EXERCISE GOAL
Lines from the start of the data through the line containing "From S2P Require Import Prelude" must be given again exactly. Leave the others out.

RECORD EXTRACTS
________________________

(* ===== verification/Genesis.v ===== *)
(** * Creating a store

    [och-store/src/manifest.rs], [ManifestStore::initialize_genesis]: the active
    journal, the first registry snapshot, the first retry state and the first
    manifest of a store, or what an interrupted creation left of them; and what a
    creation leaves in a directory that showed no slot before, whatever fails. *)

From S2P Require Import Prelude Bytes Identity Series Collection Registry Admission Wire Layout Crc Commit Journal Generation Retry RetryCodec Recovery.
From S2P Require Import Active Scan Effects Crash Reopen Handle Restart Disk Segment Manifest RegistryReplay RegistryCodec.
From S2P Require Import Directory Publish Roots Store Committed Custody RetryRoot Commitment Barrier Inventory.

(** ** Genesis *)

(** A method of the journal's part, its error under [ManifestStoreError::Active]. *)
Definition journal_op {A} (m : Op A) : StoreOp A := λ w,
  let '(r, d) := m (w_disk w) in (map_err MseActive r, mkWorld d (w_dir w)).
Definition map_manifest_genesis_preflight (error : ActiveJournalError) : ManifestStoreError :=
  match error with Io _ | StoragePressure _ => MseActive error | _ => MseUnsupportedStoreFormat end.
Definition genesis_preflight (store_id : StoreId) : StoreOp () := λ w,
  let '(r, d) := preflight_manifest_genesis store_id (w_disk w) in
  (map_err map_manifest_genesis_preflight r, mkWorld d (w_dir w)).

Definition publish_registry_snapshot (s : ManifestStore) (generation : Z) (after : SeriesRegistrySnapshot)
  : StoreOp RegistryReference :=
  prepared ← lift (prepare_registry_snapshot s generation after);
  _ ← publish_prepared_registry_snapshot after prepared;
  mret (pr_reference prepared).
Definition publish_retry_snapshot (s : ManifestStore) (public : RetryStateReference) (state : RetryStateSnapshot)
  : StoreOp RetryArtifactReference :=
  prepared ← lift (prepare_retry_snapshot s public state);
  _ ← publish_prepared_retry_snapshot state prepared;
  mret (pt_reference prepared).
Definition publish_manifest (s : ManifestStore) (record : ManifestRecord) : StoreOp nat :=
  prepared ← lift (prepare_manifest s record);
  publish_prepared_manifest (ms_store_id s) prepared.

Definition genesis_journal (c : ManifestStoreConfig) (inventory : Inventory) : StoreOp ActiveJournal :=
  let strict_create := bool_decide (iv_active_journals inventory = []) in
  let mode := if strict_create then CreateNew else OpenExisting in
  active_config ← lift (map_err MseActive (config_new (sc_directory c) (sc_store_id c) mode (sc_journal_limits c)));
  active_config ← (if strict_create then mret (manifest_create active_config)
                   else _ ← genesis_preflight (sc_store_id c); mret (manifest_genesis active_config));
  journal_op (open active_config).
(** The handle while nothing is published. *)
Definition unpublished (c : ManifestStoreConfig) (journal : ActiveJournal) (slots : manifest_slots) : ManifestStore :=
  mkStore journal (registry_new (sc_store_id c) (sc_registry c)) (state_empty (sc_store_id c) (sc_retry c))
    (catalog_empty (sc_store_id c)) None slots 0
    (mkManifest 0 (mkRegistryReference 0 0 0 0) (genesis_placeholder (sc_store_id c))
       (mkRetryArtifact (mkRetryReference 0 0) 0 0) None 0 None) Writable.
Definition genesis_registry (s : ManifestStore) (inventory : Inventory) : StoreOp RegistryReference :=
  if decide (iv_registry_slots inventory = 0) then publish_registry_snapshot s 1 (snapshot (ms_registry s))
  else read_interrupted_genesis_registry (snapshot (ms_registry s)).
Definition genesis_retry (s : ManifestStore) (c : ManifestStoreConfig) (inventory : Inventory) : StoreOp RetryArtifactReference :=
  if decide (iv_retry_slots inventory = 0) then
    let reference := mkRetryReference 0 1 in
    publish_retry_snapshot s reference (empty_persisted (st_store_id (ms_retry s)) (st_options (ms_retry s)) reference)
  else read_interrupted_genesis_retry (sc_store_id c) (sc_retry c).
Definition initialize_genesis (c : ManifestStoreConfig) (inventory : Inventory) (slots : manifest_slots) : StoreOp ManifestStore :=
  _ ← lift (validate_genesis_inventory inventory);
  journal ← genesis_journal c inventory;
  _ ← refuse_if (aj_records journal ≠ [] ∨ durable_cutoff journal ≠ genesis_placeholder (sc_store_id c)) MseUnsupportedStoreFormat;
  let s := unpublished c journal slots in
  registry_reference ← genesis_registry s inventory;
  retry_reference ← genesis_retry s c inventory;
  let record := mkManifest 1 registry_reference (durable_cutoff journal) retry_reference None 0 None in
  retry ← read_referenced_retry record (sc_store_id c) (sc_retry c) (ms_catalog s);
  let s := with_retry retry s in
  slot ← publish_manifest s record;
  mret (adopt_published_manifest slot record (set_slot slot record slots) s).

(** ** What it leaves *)

Section genesis.
Context (c : ManifestStoreConfig).
Local Abbreviation store := (sc_store_id c).
Local Abbreviation options := (sc_retry c).
Local Abbreviation limits := (sc_journal_limits c).
Definition genesis_identity : JournalIdentity := mkJournalIdentity store ACTIVE_JOURNAL_GENERATION.
Context (Hs : wf store) (Hl : wf limits) (Hr : wf (sc_registry c)).
Local Abbreviation serving := (serving store options genesis_identity 0 limits).

(** The root of a new store. *)
Record genesis_root (x : root) : Prop := {
  gn_manifest : mf_generation (r_manifest x) = 1 ∧ mf_cutoff (r_manifest x) = genesis_placeholder store;
  gn_registry : r_registry x = registry_new store (sc_registry c);
  gn_retry : r_retry x = empty_persisted store options (mkRetryReference 0 1);
  gn_catalog : r_catalog x = catalog_empty store }.
(** A directory that never showed a manifest, and an inventory without artifacts. *)
Definition untouched (d : dir) : Prop := ∀ j, (j < 2)%nat → shows d (manifest_file j) (λ o, o = None).
Definition blank (inventory : Inventory) : Prop :=
  iv_active_journals inventory = [] ∧ iv_registry_slots inventory = 0 ∧ iv_retry_slots inventory = 0.
(** After a creation that failed: no manifest, or the new store. *)
Definition unborn (d : dir) : Prop := ∀ d', crashed d d' →
  now_stands (dr_now d') (None, None) ∨ ∃ x, genesis_root x ∧ reads store options (dr_now d') x.

Lemma untouched_unborn d : untouched d → unborn d.
Proof using Type.
  intros Hu d' Hc. left. intros j Hj. assert (slot_at j (None, None) = None) as -> by (by destruct j as [|[|j]]).
  change (slot_file None) with (@None sfile). apply (shows_crashed d d' _ (λ o, o = None) Hc); [|by apply Hu]. by intros f [=].
Qed.
Lemma untouched_kept d d' (safe : list byte → Prop) :
  untouched d → keeps safe d d' → (∀ j, (j < 2)%nat → safe (manifest_file j)) → untouched d'.
Proof using Type. intros Hu Hk Hsafe j Hj. apply Hk; auto. Qed.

________________________

WRITTEN RESPONSE
(* ===== verification/Genesis.v ===== *)
(** * Creating a store

    [och-store/src/manifest.rs], [ManifestStore::initialize_genesis]: the active
    journal, the first registry snapshot, the first retry state and the first
    manifest of a store, or what an interrupted creation left of them; and what a
    creation leaves in a directory that showed no slot before, whatever fails. *)

From S2P Require Import Prelude Bytes Identity Series Collection Registry Admission Wire Layout Crc Commit Journal Generation Retry RetryCodec Recovery.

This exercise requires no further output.